The first I knew of it was when I read it on the front pages of the evening newspapers. By the time I got to my father it was too late. He’d already put the bullet through his brain. I was a lieutenant on Captain Crown’s armed robbery detail then, and the reporters rushed over for quotes. I gave them an earful. At the time he’d taken that bribe my mother had been going through her long final siege in the hospital, and I’d been about to start college. I told them what I thought of a city that paid a detective—three times cited for bravery—so little that he couldn’t even secure a loan to pay for his dying wife’s hospital expenses and his son’s education. Then I’d handed in my resignation from the force before the commissioner had time to ask me for it.
“I didn’t bring it up,” Kosterman said, “to reopen old wounds.”
“Then why bring it up at all?”
“Because it means that you understand how it feels to have someone dear to you in trouble.”
“If we’re talking about your daughter, Mr. Kosterman, let’s keep it to her. She’s not connected with my father in any way.”
“Very well, Rome. I admit I was trying to get your sympathy. I had that talk with Diana this morning. She claims not to know where she was or what she di
d. And she wouldn’t tell me why she left here in the first place. She’s quite troubled about something. I know her well enough to know that.”
“You want me to find out what’s troubling her.”
“Yes. I’ve spoken to her husband, and he has no idea what’s bothering her. And now she’s gone off somewhere again. She left right after I talked with her without a word about where she was going. She hasn’t returned.”
“Maybe your son-in-law knows where she went.”
“No. Darrell is at the development office cleaning up a load of extra work. He left before she woke up this morning.”
“Your son-in-law works for you?”
“He’s vice-president in charge of sales for our development villas. Rome, I want you to find Diana. If you can.”
“I can,” I told him. “Then what?”
“Find out what she’s up to, what kind of trouble she’s gotten herself into.”
“People get moody sometimes without being in any particular kind of trouble.”
“If that’s the case, I want to know it. To relieve my mind. Do you want this job or don’t you?”
I did, and told him so. I was already estimating what making him happy could mean to me. Kosterman was a top- income-bracket permanent resident of southern Florida. That could mean bringing my own income bracket up a notch—if he was satisfied with my work enough to begin recommending me to his coin-heavy friends and business contacts. One part of my mind began considering how those fat fees could buy me a long Caribbean cruise in the Straight Pass. But the gambler in me was dwelling on thoughts of an all-out assault on Las Vegas . . .
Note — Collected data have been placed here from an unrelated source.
(** [onKeyDown] of the search field. *)
Definition search_keydown (k : jsstring) (s : PaletteState) : PaletteState :=
  let items := filteredSearchItems (searchQuery s) in
  let n := length items in
  if jeqb k «"ArrowDown"» then
    if (0 <? n)%nat then set_index (S (searchActiveIndex s) mod n) s else s
  else if jeqb k «"ArrowUp"» then
    if (0 <? n)%nat then set_index ((searchActiveIndex s + n - 1) mod n) s else s
  else if jeqb k «"Enter"» then
    match items, jeqb (trim (searchQuery s)) [], recentSearches s with
    | first :: _, false, _ =>
        let target := nullish (items !! searchActiveIndex s) first in
        selectSearchItem (si_id target) (si_label target) s
    | _, true, e :: _ => selectSearchItem (e_id e) (e_label e) s
    | _, _, _ => s
    end
  else if jeqb k «"Escape"» then closeSearch s
  else s.

(** The document-level shortcut handler, on the palette and the notification
    panel. *)
Definition handle (e : KeyEvent) (s : PaletteState) (n : NotifState) : PaletteState * NotifState :=
  let '(s1, n1) :=
    if (metaKey e || ctrlKey e) && jeqb (toLowerCase (key e)) «"k"» then
      let next := negb (searchOpen s) in
      (if next then set_search true (searchQuery s) (searchActiveIndex s) s
       else set_search false [] 0 s, set_open false n)
    else (s, n) in
  if jeqb (key e) «"Escape"» then (closeSearch s1, set_open false n1) else (s1, n1).

Definition set_tab (t : TabId) (s : PaletteState) : PaletteState := {|
  isLanding := isLanding s; tab := t; sidebarOpen := sidebarOpen s; searchOpen := searchOpen s;
  searchQuery := searchQuery s; searchActiveIndex := searchActiveIndex s;
  recentSearches := recentSearches s; storage := storage s |}.

Definition toggle_sidebar (s : PaletteState) : PaletteState := {|
  isLanding := isLanding s; tab := tab s; sidebarOpen := negb (sidebarOpen s);
  searchOpen := searchOpen s; searchQuery := searchQuery s;
  searchActiveIndex := searchActiveIndex s; recentSearches := recentSearches s;
  storage := storage s |}.

Definition leave_landing (s : PaletteState) : PaletteState := {|
  isLanding := false; tab := tab s; sidebarOpen := sidebarOpen s; searchOpen := searchOpen s;
  searchQuery := searchQuery s; searchActiveIndex := searchActiveIndex s;
  recentSearches := recentSearches s; storage := storage s |}.

(** ** Events *)

Inductive palette_event :=
  | PLeaveLanding
  | PSetTab (t : TabId)
  | PToggleSidebar
  | POpenSearch
  | PBackdrop
  | PChange (q : jsstring)
  | PKey (k : jsstring)
  | PHover (i : nat)
  | PPickResult (i : nat)
  | PPickRecent (i : nat)
  | PJump (i : nat)
  | PShortcut (e : KeyEvent) (n : NotifState).

(** Hovering and clicking act on entries that are on the screen: [None] for an
    entry that is not there. *)
Definition palette_step (e : palette_event) (s : PaletteState) : option PaletteState :=
  match e with
  | PLeaveLanding => Some (leave_landing s)
  | PSetTab t => Some (set_tab t s)
  | PToggleSidebar => Some (toggle_sidebar s)
  | POpenSearch => Some (set_search true (searchQuery s) (searchActiveIndex s) s)
  | PBackdrop => Some (closeSearch s)
  | PChange q => Some (search_change q s)
  | PKey k => Some (search_keydown k s)
  | PHover i =>
      if (i <? length (filteredSearchItems (searchQuery s)))%nat then Some (set_index i s) else None
  | PPickResult i =>
      it ← filteredSearchItems (searchQuery s) !! i;
      Some (selectSearchItem (si_id it) (si_label it) s)
  | PPickRecent i => it ← recentSearches s !! i; Some (selectSearchItem (e_id it) (e_label it) s)
  | PJump i => it ← searchItems !! i; Some (selectSearchItem (si_id it) (si_label it) s)
  | PShortcut k n => Some (fst (handle k s n))
  end.

Inductive palette_reachable (s0 : stored) : PaletteState → Prop :=
  | palette_start : palette_reachable s0 (palette_init s0)
  | palette_next e s s' :
      palette_reachable s0 s → palette_step e s = Some s' → palette_reachable s0 s'.

(** The highlighted result exists whenever there are results. *)
Definition index_ok (s : PaletteState) : Prop :=
  searchActiveIndex s < max 1 (length (filteredSearchItems (searchQuery s))).

(** A reload would show the same recent searches, and there are at most six. *)
Definition recents_saved (s : PaletteState) : Prop :=
  initial_recent (storage s) = recentSearches s ∧ length (recentSearches s) ≤ 6.

Definition recents_distinct (s : PaletteState) : Prop := NoDup (e_id <$> recentSearches s).

(** Invariants that only a selection can affect. *)
Definition select_invariant (P : list Entry → stored → Prop) : Prop :=
  ∀ id label s, P (recentSearches s) (storage s) →
    P (recentSearches (selectSearchItem id label s)) (storage (selectSearchItem id label s)).

(** ** Lemmas *)

Lemma filtered_empty : filteredSearchItems [] = [].
Proof. done. Qed.

Lemma filtered_nonempty_query q it l :
  filteredSearchItems q = it :: l → jeqb (trim q) [] = false.
Proof.
  unfold filteredSearchItems, jeqb. intros Hf. apply bool_decide_eq_false. intros Ht.
  by rewrite Ht in Hf.
Qed.

(** A step that leaves query and index alone, resets both, or moves the index
    within the results keeps the highlight valid. *)
Lemma index_ok_reset o s : index_ok (set_search o [] 0 s).
Proof. unfold index_ok. cbn [searchActiveIndex searchQuery set_search]. rewrite filtered_empty. simpl. lia. Qed.

Lemma index_ok_select id label s : index_ok (selectSearchItem id label s).
Proof. apply index_ok_reset. Qed.

Lemma index_ok_zero q s : index_ok (search_change q s).
Proof. unfold index_ok. cbn [searchActiveIndex searchQuery set_search search_change set_index]. lia. Qed.

Lemma index_ok_set i s :
  i < length (filteredSearchItems (searchQuery s)) → index_ok (set_index i s).
Proof. unfold index_ok. cbn [searchActiveIndex searchQuery set_search search_change set_index]. lia. Qed.

Lemma search_keydown_index k s : index_ok s → index_ok (search_keydown k s).
Proof.
  intros Hs. unfold search_keydown.
  set (items := filteredSearchItems (searchQuery s)).
  destruct (jeqb k _).
  { destruct (Nat.ltb_spec 0 (length items)); [|done].
    apply index_ok_set. subst items. apply Nat.mod_upper_bound. lia. }
  destruct (jeqb k _).
  { destruct (Nat.ltb_spec 0 (length items)); [|done].
    apply index_ok_set. subst items. apply Nat.mod_upper_bound. lia. }
  destruct (jeqb k _).
  { repeat case_match; auto using index_ok_select. }
  destruct (jeqb k _); [apply index_ok_reset|done].
Qed.

Lemma handle_index e s n : index_ok s → index_ok (fst (handle e s n)).
Proof.
  intros Hs. unfold handle. repeat case_match; simplify_eq/=; try apply index_ok_reset; done.
Qed.

Lemma palette_step_index e s s' : index_ok s → palette_step e s = Some s' → index_ok s'.
Proof.
  intros Hs. destruct e; simpl; intros Hstep; simplify_eq; try done;
    auto using index_ok_reset, index_ok_zero, search_keydown_index, handle_index.
  - apply index_ok_reset.
  - case_match eqn:E; simplify_eq. apply index_ok_set. by apply Nat.ltb_lt.
  - destruct (filteredSearchItems _ !! i); simplify_eq/=. apply index_ok_select.
  - destruct (recentSearches _ !! i); simplify_eq/=. apply index_ok_select.
  - destruct (searchItems !! i); simplify_eq/=. apply index_ok_select.
Qed.

Lemma reachable_index s0 s : palette_reachable s0 s → index_ok s.
Proof.
  induction 1 as [|e s s' _ IH Hs]; [apply index_ok_zero with (s := palette_init s0) (q := [])|].
  by eapply palette_step_index.
Qed.

(** ** Recent searches *)

Lemma search_keydown_recents P k s :
  select_invariant P → P (recentSearches s) (storage s) →
  P (recentSearches (search_keydown k s)) (storage (search_keydown k s)).
Proof.
  intros HP Hs. unfold search_keydown. repeat case_match;
    first [exact Hs | apply HP; congruence | congruence].
Qed.

Lemma handle_recents (P : list Entry → stored → Prop) e s n :
  P (recentSearches s) (storage s) →
  P (recentSearches (fst (handle e s n))) (storage (fst (handle e s n))).
Proof. intros Hs. unfold handle. repeat case_match; simplify_eq/=; exact Hs. Qed.

Lemma palette_step_recents P e s s' :
  select_invariant P → P (recentSearches s) (storage s) → palette_step e s = Some s' →
  P (recentSearches s') (storage s').
Proof.
  intros HP Hs Hstep. destruct e; cbn [palette_step] in Hstep; repeat case_match; simplify_option_eq;
    first [exact Hs | by apply HP | by apply search_keydown_recents | by apply handle_recents].
Qed.

Lemma reachable_recents P s0 s :
  select_invariant P → P (initial_recent s0) s0 → palette_reachable s0 s →
  P (recentSearches s) (storage s).
Proof. intros HP H0. induction 1; [done|]. by eapply palette_step_recents. Qed.

Lemma select_saved :
  select_invariant (λ r st, initial_recent st = r ∧ length r ≤ 6).
Proof.
  intros id label s _. cbn [recentSearches storage selectSearchItem closeSearch set_search].
  cbn [initial_recent]. split; [|rewrite slice_first_length; lia].
  unfold slice_first. by rewrite take_take.
Qed.

Lemma filter_ids_NoDup id l :
  NoDup (e_id <$> l) →
  NoDup (e_id <$> array_filter (λ x, negb (bool_decide (e_id x = id))) l).
Proof.
  induction l as [|e l IH]; [done|]. rewrite fmap_cons. intros [Hn Hl]%NoDup_cons.
  cbn [array_filter]. destruct (negb _); [|auto]. rewrite fmap_cons. constructor; [|auto].
  intros (x & Hx & [_ Hin]%array_filter_In)%list_elem_of_fmap.
  apply Hn. apply list_elem_of_fmap. eauto.
Qed.

Lemma select_distinct : select_invariant (λ r _, NoDup (e_id <$> r)).
Proof.
  intros id label s Hs. cbn [recentSearches selectSearchItem closeSearch set_search].
  unfold slice_first. rewrite fmap_take. eapply sublist_NoDup; [|apply sublist_take].
  rewrite fmap_cons. constructor.
  - intros (x & Hx & [Hne _]%array_filter_In)%list_elem_of_fmap.
    simpl in Hx. by rewrite bool_decide_eq_true_2 in Hne.
  - by apply filter_ids_NoDup.
Qed.

Lemma set_open_closes m : notificationsOpen (set_open false m) = false.
Proof. unfold set_open. by destruct (notificationsOpen m). Qed.

Lemma set_open_keeps m : notifications (set_open false m) = notifications m.
Proof. unfold set_open. by destruct (notificationsOpen m). Qed.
I gave it some fast, careful thought before naming a fee to Kosterman. I had to make it low enough so he wouldn’t feel he was being taken but high enough so he’d respect me—a ticklish tightrope you’ve always got to walk with the rich.
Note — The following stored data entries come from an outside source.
(* ===== verification/PaletteStorage.v ===== *)
(** * Recent searches as text in local storage (App in App.tsx)

    [Palette] keeps the recent searches as data of the type the source asserts.
    Here they are what the browser keeps: a text, which the initialiser parses
    without validating it, and the parsed values, which a selection filters and
    writes back.  [represents] relates the two levels; [ViewShell] renders the
    values of this one. *)

From S2P Require Import Prelude JsNumber JsString Json Text JsonParse RuntimeConfig Palette.

Local Open Scope list_scope.

(** ** Entries as JSON *)

(** A [TabId] is a string. *)
Definition tab_name (t : TabId) : jsstring :=
  match t with
  | dashboard => «"dashboard"» | explorer => «"explorer"» | raft => «"raft"»
  | architecture => «"architecture"»
  end.

Definition entry_json (e : Entry) : json :=
  JObj [(«"id"», JStr (tab_name (e_id e))); («"label"», JStr (e_label e))].

(** What [JSON.stringify(updated)] writes. *)
Definition recents_text (l : list Entry) : jsstring := json_stringify (JArr (entry_json <$> l)).

(** The initialiser of [recentSearches] on the raw item, which nothing validates. *)
Definition recents_of_text (raw : option jsstring) : list json :=
  match raw with
  | None | Some [] => entry_json <$> initial_recent NotStored
  | Some t =>
      match json_parse t with
      | Some (JArr parsed) => slice_first 6 parsed
      | Some _ => []
      | None => []
      end
  end.

(** ** The meaning of a stored text *)

Definition tab_of_name (s : jsstring) : option TabId :=
  e ← head (array_filter (λ e, jeqb (tab_name (e_id e)) s) tabs); Some (e_id e).

(** A parsed value that has the type the source asserts. *)
Definition entry_of_json (v : json) : option Entry :=
  match v with
  | JObj fs =>
      match field fs «"id"», field fs «"label"» with
      | Some (JStr i), Some (JStr l) => t ← tab_of_name i; Some {| e_id := t; e_label := l |}
      | _, _ => None
      end
  | _ => None
  end.

(** The values have the asserted type and are these entries. *)
Definition represents (recents : list json) (l : list Entry) : Prop :=
  mapM entry_of_json recents = Some l.

(** The item of [Palette] a text stands for; [None] when an element of the array
    does not have the asserted type. *)
Definition stored_of_text (raw : option jsstring) : option stored :=
  match raw with
  | None | Some [] => Some NotStored
  | Some t =>
      match json_parse t with
      | Some (JArr parsed) => l ← mapM entry_of_json parsed; Some (StoredEntries l)
      | Some _ => Some StoredOther
      | None => Some StoredGarbage
      end
  end.

Definition recent_key (e : Entry) : jsstring := tab_name (e_id e) ++ «"-"» ++ e_label e.

Section Storage.

Context `{Platform}.

(** [`${v}`] on the value of a property. *)
Definition template (v : option json) : completion jsstring :=
  match v with None => Normal «"undefined"» | Some w => js_String w end.

(** The key the overlay computes for an element of [recentSearches]. *)
Definition recent_row_key (v : json) : completion jsstring :=
  match get_prop v «"id"», get_prop v «"label"» with
  | Normal i, Normal l =>
      match template i, template l with
      | Normal a, Normal b => Normal (a ++ «"-"» ++ b)
      | Throw e, _ | _, Throw e => Throw e
      end
  | Throw e, _ | _, Throw e => Throw e
  end.

(** [recentSearches.filter((x) => x.id !== id)] on the values. *)
Fixpoint other_entries (id : jsstring) (l : list json) : completion (list json) :=
  match l with
  | [] => Normal []
  | x :: r =>
      match get_prop x «"id"», other_entries id r with
      | Normal i, Normal k =>
          Normal (match i with Some (JStr t) => if jeqb t id then k else x :: k | _ => x :: k end)
      | Throw e, _ | _, Throw e => Throw e
      end
  end.

(** The list a selection leaves in the state. *)
Definition updated_values (id : TabId) (label : jsstring) (recents : list json)
    : completion (list json) :=
  match other_entries (tab_name id) recents with
  | Normal k => Normal (slice_first 6 (entry_json {| e_id := id; e_label := label |} :: k))
  | Throw e => Throw e
  end.

(** ** Lemmas *)

Lemma tab_of_tab_name t : tab_of_name (tab_name t) = Some t.
Proof. by destruct t. Qed.

Lemma tab_of_name_inv s t : tab_of_name s = Some t → s = tab_name t.
Proof.
  unfold tab_of_name. destruct (head _) as [e|] eqn:E; [|done]. intros [= <-].
  apply head_Some_elem_of, array_filter_In in E as [E _]. symmetry. by apply bool_decide_eq_true in E.
Qed.

Lemma entry_of_entry_json e : entry_of_json (entry_json e) = Some e.
Proof. destruct e as [t l]. by destruct t. Qed.

Lemma tab_name_units t : units_ok (tab_name t).
Proof. destruct t; apply (bool_decide_unpack _); vm_compute; exact I. Qed.

Lemma entry_json_printable e : units_ok (e_label e) → printable (entry_json e).
Proof.
  intros Hl. constructor. repeat constructor; cbn; auto using tab_name_units;
    apply (bool_decide_unpack _); vm_compute; exact I.
Qed.

Lemma mapM_take {A B} (f : A → option B) n l k :
  mapM f l = Some k → mapM f (take n l) = Some (take n k).
Proof.
  intros Hl%mapM_Some. apply mapM_Some. by apply Forall2_take.
Qed.

(** The fields of a value that has the asserted type. *)
Lemma entry_of_json_inv v e :
  entry_of_json v = Some e →
  get_prop v «"id"» = Normal (Some (JStr (tab_name (e_id e)))) ∧
  get_prop v «"label"» = Normal (Some (JStr (e_label e))).
Proof.
  destruct v as [| | | | |fs]; try done. unfold entry_of_json, get_prop.
  destruct (field fs «"id"») as [[]|]; try done. destruct (field fs «"label"») as [[]|]; try done.
  destruct (tab_of_name s) as [t|] eqn:Et; [|done]. apply tab_of_name_inv in Et as ->.
  intros [= <-]. done.
Qed.

(** The overlay's key for a value that has the asserted type. *)
Lemma recent_row_key_typed v e : entry_of_json v = Some e → recent_row_key v = Normal (recent_key e).
Proof. intros [Hi Hl]%entry_of_json_inv. unfold recent_row_key. by rewrite Hi, Hl. Qed.

(** The initialiser implements the stored item of the palette's model on every
    text whose elements have the asserted type, malformed texts included. *)
Lemma initial_represents raw st :
  stored_of_text raw = Some st → represents (recents_of_text raw) (initial_recent st).
Proof.
  unfold represents, stored_of_text, recents_of_text. intros Hst.
  destruct raw as [[|c t]|]; [simplify_eq; vm_compute; reflexivity| |simplify_eq; vm_compute; reflexivity].
  destruct (json_parse (c :: t)) as [[]|]; simplify_eq; try done.
  destruct (mapM entry_of_json l) as [k|] eqn:Ek; [|done].
  apply (inj Some) in Hst as <-. by apply (mapM_take _ 6).
Qed.

Lemma tab_name_eqb t u : jeqb (tab_name t) (tab_name u) = bool_decide (t = u).
Proof. by destruct t, u. Qed.

Lemma other_entries_represents id recents l :
  represents recents l →
  ∃ k, other_entries (tab_name id) recents = Normal k ∧
    represents k (array_filter (λ x, negb (bool_decide (e_id x = id))) l).
Proof.
  unfold represents. intros Hl%mapM_Some. induction Hl as [|v e vs es Hv _ (k & Hk & Hr)]; [by exists []|].
  destruct (entry_of_json_inv v e Hv) as [Hi _]. cbn [other_entries array_filter].
  rewrite Hi, Hk, tab_name_eqb. destruct (bool_decide _); cbn [negb]; [by exists k|].
  exists (v :: k). split; [done|]. cbn. by rewrite Hv, Hr.
Qed.

(** A selection does not throw on values of the asserted type, and what it leaves
    is what the palette's model leaves. *)
Lemma updated_represents id label recents s :
  represents recents (recentSearches s) →
  ∃ k, updated_values id label recents = Normal k ∧
    represents k (recentSearches (selectSearchItem id label s)).
Proof.
  intros (k & Hk & Hr)%(other_entries_represents id). unfold updated_values. rewrite Hk.
  eexists. split; [done|]. unfold represents.
  cbn [recentSearches selectSearchItem closeSearch set_search]. apply (mapM_take _ 6).
  apply mapM_Some. constructor; [apply entry_of_entry_json|]. by apply mapM_Some.
Qed.

(** The text of a list of entries is parsed as the same entries. *)
Lemma parse_recents_text l :
  Forall (λ e, units_ok (e_label e)) l →
  json_parse (recents_text l) = Some (JArr (entry_json <$> l)).
Proof.
  intros Hl. apply json_parse_stringify. constructor. apply Forall_fmap.
  eapply Forall_impl; [exact Hl|]. apply entry_json_printable.
Qed.

Lemma recents_text_nonempty l : recents_text l ≠ [].
Proof. by destruct l. Qed.

(** ** Properties *)

(** C19: the text a selection writes is read back, on the next load, as exactly the
    recent searches the selection left on the screen. *)
Theorem selection_text_roundtrip id label s :
  units_ok label → Forall (λ e, units_ok (e_label e)) (recentSearches s) →
  let s' := selectSearchItem id label s in
  stored_of_text (Some (recents_text (recentSearches s'))) = Some (storage s') ∧
  recents_of_text (Some (recents_text (recentSearches s'))) = entry_json <$> recentSearches s'.
Proof.
  intros Hlabel Hl s'.
  assert (Forall (λ e, units_ok (e_label e)) (recentSearches s')) as Hl'.
  { subst s'. cbn [recentSearches selectSearchItem closeSearch set_search]. apply Forall_take.
    constructor; [done|]. apply Forall_forall. intros e [_ He]%array_filter_In.
    rewrite Forall_forall in Hl. by apply Hl. }
  assert (storage s' = StoredEntries (recentSearches s')) as Hst by done.
  assert (length (recentSearches s') ≤ 6) as Hlen.
  { subst s'. cbn [recentSearches selectSearchItem closeSearch set_search]. rewrite slice_first_length. lia. }
  pose proof (parse_recents_text _ Hl') as Hp. pose proof (recents_text_nonempty (recentSearches s')) as Hne.
  unfold stored_of_text, recents_of_text. destruct (recents_text (recentSearches s')) as [|c t]; [done|].
  rewrite Hp, Hst. split.
  - assert (mapM entry_of_json (entry_json <$> recentSearches s') = Some (recentSearches s')) as ->; [|done].
    apply mapM_Some, Forall2_fmap_l, Forall_Forall2_diag, Forall_forall. intros e _. apply entry_of_entry_json.
  - unfold slice_first. rewrite take_ge; [done|]. by rewrite length_fmap.
Qed.

End Storage.

(** ** Witnesses *)

Lemma selection_text_roundtrip_witness :
  recents_of_text (Some (recents_text (recentSearches sample_selected))) =
  entry_json <$> recentSearches sample_selected.
Proof.
  apply (selection_text_roundtrip raft «"Consensus"» sample_typed);
    repeat constructor; apply (bool_decide_unpack _); vm_compute; exact I.
Defined.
We settled on his mailing me a check to cover fees and expenses for the next few days. Then I left the office, took the self-service elevator down, and went to see Ralph Turpin.
CHAPTER
5
“THIS’S LIKE old times,” Turpin said, lounging back in the easy chair in his room on the second floor of the Moonlite Hotel. “Seeing this much of you. Nice.” He chewed the stub of his unlighted cigar and eyed me warily. With his jacket off I could see that some of his weight had gone to fat in the past year. But I still wouldn’t have wanted to go any rounds with him.